FesteringNeonDistrac@reddit
Great. Just fucking great. I'm trapped in my car and got nowhere to flick my ash.
Viharabiliben@reddit
Especially when the car is on fire.
zeno0771@reddit
The flaws that did this car in can be attributed in part to Bricklin being a bit too clever for his own good.
The doors were too heavy to make any sense as a gullwing design, and there wasn't any reason to have them other than the cool factor. They were heavy for a reason: They were reinforced to protect against side-impact collisions. The poster-child up to that time for the gullwing-door design was Mercedes-Benz with the 300SL, and the later C111 prototypes. The difference is that MB's gullwing doors were actually a kludge of sorts: The passenger cell sat low enough within the frame that the side sills were comparatively large. Owing to the coupe's shape as aerodynamics was a factor, a conventional door design was physically impossible to use (with no roof to be concerned about, the roadsters didn't have this problem). In addition, MB saw potential pitfalls with this design and made the doors of aluminum rather than the steel of the main bodyshell, taking advantage of the lighter weight benefiting the rest of the car in the process (the hood and trunk were likewise aluminum).
The technology involved in making the body panels out of plastic was cobbled together from a bunch of great individual ideas that didn't work when used together. The only other car in the US at that time with a non-metal body was the Corvette. While the idea of using fiberglass for car bodies was new when GM first designed the Corvette in the 1950s, the process used "conventional" fiberglass composition and manufacturing techniques (glass mat and resin) because GM was shooting to kill with "America's Sports Car". By the time the Bricklin was on the drawing board, GM refined this with sheet-molded compound, but this was strictly a manufacturing process; the materials were the same. Bricklin was, in contrast, using a clear acrylic layer on top of fiberglass. You know how you can like potatoes and you can like ice cream, but you wouldn't want them mixed together? Same thing. The acrylic would delaminate (pull away from the fiberglass), and would also let UV light through allowing material degradation.

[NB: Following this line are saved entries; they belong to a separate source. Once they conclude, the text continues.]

(* ===== verification/Delivery.v ===== *)
(** * Delivery state: tasks, retries, flushes, queues and chunks

    The data of [include/fluent-bit/flb_task.h] and the parts of [struct flb_config],
    [struct flb_input_instance], [struct flb_input_chunk] and [struct flb_output_instance] that
    tasks live in, over any component [S] that keeps the scheduled retries ([RetryQueue]).  Tasks,
    retries and chunks are heap objects: reaching a freed one is undefined behaviour.  Queue entries
    and flush contexts are the nodes of their lists, so they live as long as they are linked. *)
From S2P Require Import Prelude Env RetryQueue Router RoutesMask.

Definition FLB_TASK_NEW : Z := 0.
Definition FLB_TASK_RUNNING : Z := 1.
Definition FLB_TASK_ROUTE_INACTIVE : Z := 0.
Definition FLB_TASK_ROUTE_ACTIVE : Z := 1.
Definition FLB_TASK_ROUTE_DROPPED : Z := 2.
Definition FLB_OUTPUT_NO_MULTIPLEX : Z := 512.
Definition FLB_OUTPUT_SYNCHRONOUS : Z := 2048.
Definition FLB_OUT_RETRY_NONE : Z := 0.
Definition FLB_CONFIG_DEFAULT_TASK_MAP_SIZE : Z := 2048.
Definition FLB_CONFIG_DEFAULT_TASK_MAP_SIZE_LIMIT : Z := 16384.
Definition FLB_CONFIG_DEFAULT_TASK_MAP_SIZE_GROWTH : Z := 256.
Definition FLB_ERROR : Z := 0.
Definition FLB_OK : Z := 1.
Definition FLB_RETRY : Z := 2.

(** [flags & flag] for the single-bit flags above. *)
Definition has_flag (o : flb_output_instance) (flag : Z) : bool := negb (Z.land (o_flags o) flag =? 0).

(** [struct flb_event_chunk], without tag and data *)
Record flb_event_chunk := mk_evc {
  evc_type : Z;
  evc_total_events : Z;
  evc_size : Z
}.
Definition set_evc_type (x : Z) (s : flb_event_chunk) : flb_event_chunk :=
  mk_evc x (evc_total_events s) (evc_size s).
Definition set_evc_total_events (x : Z) (s : flb_event_chunk) : flb_event_chunk :=
  mk_evc (evc_type s) x (evc_size s).
Definition set_evc_size (x : Z) (s : flb_event_chunk) : flb_event_chunk :=
  mk_evc (evc_type s) (evc_total_events s) x.

(** [struct flb_task_route]; [r_out] is the position of the output in [config->outputs] *)
Record flb_task_route := mk_route {
  r_status : Z;
  r_records : Z;
  r_bytes : Z;
  r_out : nat
}.
Definition set_r_status (x : Z) (s : flb_task_route) : flb_task_route :=
  mk_route x (r_records s) (r_bytes s) (r_out s).
Definition set_r_records (x : Z) (s : flb_task_route) : flb_task_route :=
  mk_route (r_status s) x (r_bytes s) (r_out s).
Definition set_r_bytes (x : Z) (s : flb_task_route) : flb_task_route :=
  mk_route (r_status s) (r_records s) x (r_out s).
Definition set_r_out (x : nat) (s : flb_task_route) : flb_task_route :=
  mk_route (r_status s) (r_records s) (r_bytes s) x.

(** [struct flb_task_retry] *)
Record flb_task_retry := mk_retry {
  rt_attempts : Z;
  rt_o_ins : nat;
  rt_parent : nat
}.
Definition set_rt_attempts (x : Z) (s : flb_task_retry) : flb_task_retry :=
  mk_retry x (rt_o_ins s) (rt_parent s).
Definition set_rt_o_ins (x : nat) (s : flb_task_retry) : flb_task_retry :=
  mk_retry (rt_attempts s) x (rt_parent s).
Definition set_rt_parent (x : nat) (s : flb_task_retry) : flb_task_retry :=
  mk_retry (rt_attempts s) (rt_o_ins s) x.

(** [struct flb_task]; [t_i_ins] is the position of the input, NULL until the task is linked *)
Record flb_task := mk_task {
  t_id : Z;
  t_ref_id : Z;
  t_status : Z;
  t_users : Z;
  t_event_chunk : option flb_event_chunk;
  t_ic : option nat;
  t_records : Z;
  t_routes : list flb_task_route;
  t_retries : list nat;
  t_i_ins : option nat
}.
Definition set_t_id (x : Z) (s : flb_task) : flb_task :=
  mk_task x (t_ref_id s) (t_status s) (t_users s) (t_event_chunk s) (t_ic s) (t_records s) (t_routes s) (t_retries s) (t_i_ins s).
Definition set_t_ref_id (x : Z) (s : flb_task) : flb_task :=
  mk_task (t_id s) x (t_status s) (t_users s) (t_event_chunk s) (t_ic s) (t_records s) (t_routes s) (t_retries s) (t_i_ins s).
Definition set_t_status (x : Z) (s : flb_task) : flb_task :=
  mk_task (t_id s) (t_ref_id s) x (t_users s) (t_event_chunk s) (t_ic s) (t_records s) (t_routes s) (t_retries s) (t_i_ins s).
Definition set_t_users (x : Z) (s : flb_task) : flb_task :=
  mk_task (t_id s) (t_ref_id s) (t_status s) x (t_event_chunk s) (t_ic s) (t_records s) (t_routes s) (t_retries s) (t_i_ins s).
Definition set_t_event_chunk (x : option flb_event_chunk) (s : flb_task) : flb_task :=
  mk_task (t_id s) (t_ref_id s) (t_status s) (t_users s) x (t_ic s) (t_records s) (t_routes s) (t_retries s) (t_i_ins s).
Definition set_t_ic (x : option nat) (s : flb_task) : flb_task :=
  mk_task (t_id s) (t_ref_id s) (t_status s) (t_users s) (t_event_chunk s) x (t_records s) (t_routes s) (t_retries s) (t_i_ins s).
Definition set_t_records (x : Z) (s : flb_task) : flb_task :=
  mk_task (t_id s) (t_ref_id s) (t_status s) (t_users s) (t_event_chunk s) (t_ic s) x (t_routes s) (t_retries s) (t_i_ins s).
Definition set_t_routes (x : list flb_task_route) (s : flb_task) : flb_task :=
  mk_task (t_id s) (t_ref_id s) (t_status s) (t_users s) (t_event_chunk s) (t_ic s) (t_records s) x (t_retries s) (t_i_ins s).
Definition set_t_retries (x : list nat) (s : flb_task) : flb_task :=
  mk_task (t_id s) (t_ref_id s) (t_status s) (t_users s) (t_event_chunk s) (t_ic s) (t_records s) (t_routes s) x (t_i_ins s).
Definition set_t_i_ins (x : option nat) (s : flb_task) : flb_task :=
  mk_task (t_id s) (t_ref_id s) (t_status s) (t_users s) (t_event_chunk s) (t_ic s) (t_records s) (t_routes s) (t_retries s) x.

I don't know that fixing these things prior to production would have in any way guaranteed success for the Bricklin--since it was a unique product from a unique company, other unforeseen issues may have contributed to the car's demise--but Malcolm Bricklin was a risk-taker who was able to get some decent seed money together to bring his ideas to fruition. Bricklin was American but secured several million in Canadian government loans in return for building the cars in New Brunswick while also taking advantage of cheaper labor (in an interesting example of past-is-prologue, John Delorean would use the same scheme to build his gullwing sports car in Ireland a few years later).
Uranium-Sandwich657@reddit
It's like a circumcised delorean.
Weird-one0926@reddit
An interesting piece of history but I don't think I'd want to daily drive for
UnLuckyKenTucky@reddit
Ive seen a couple of these things done up right. The hydraulic shit gets replaced with linear actuators and usually include some type of bypass in the case of a dead battery.
The engine is the easiest thing to get right, but cooling can be an issue, but still when the flaws are fixed or removed it's a fun, surprisingly nice driving oddball.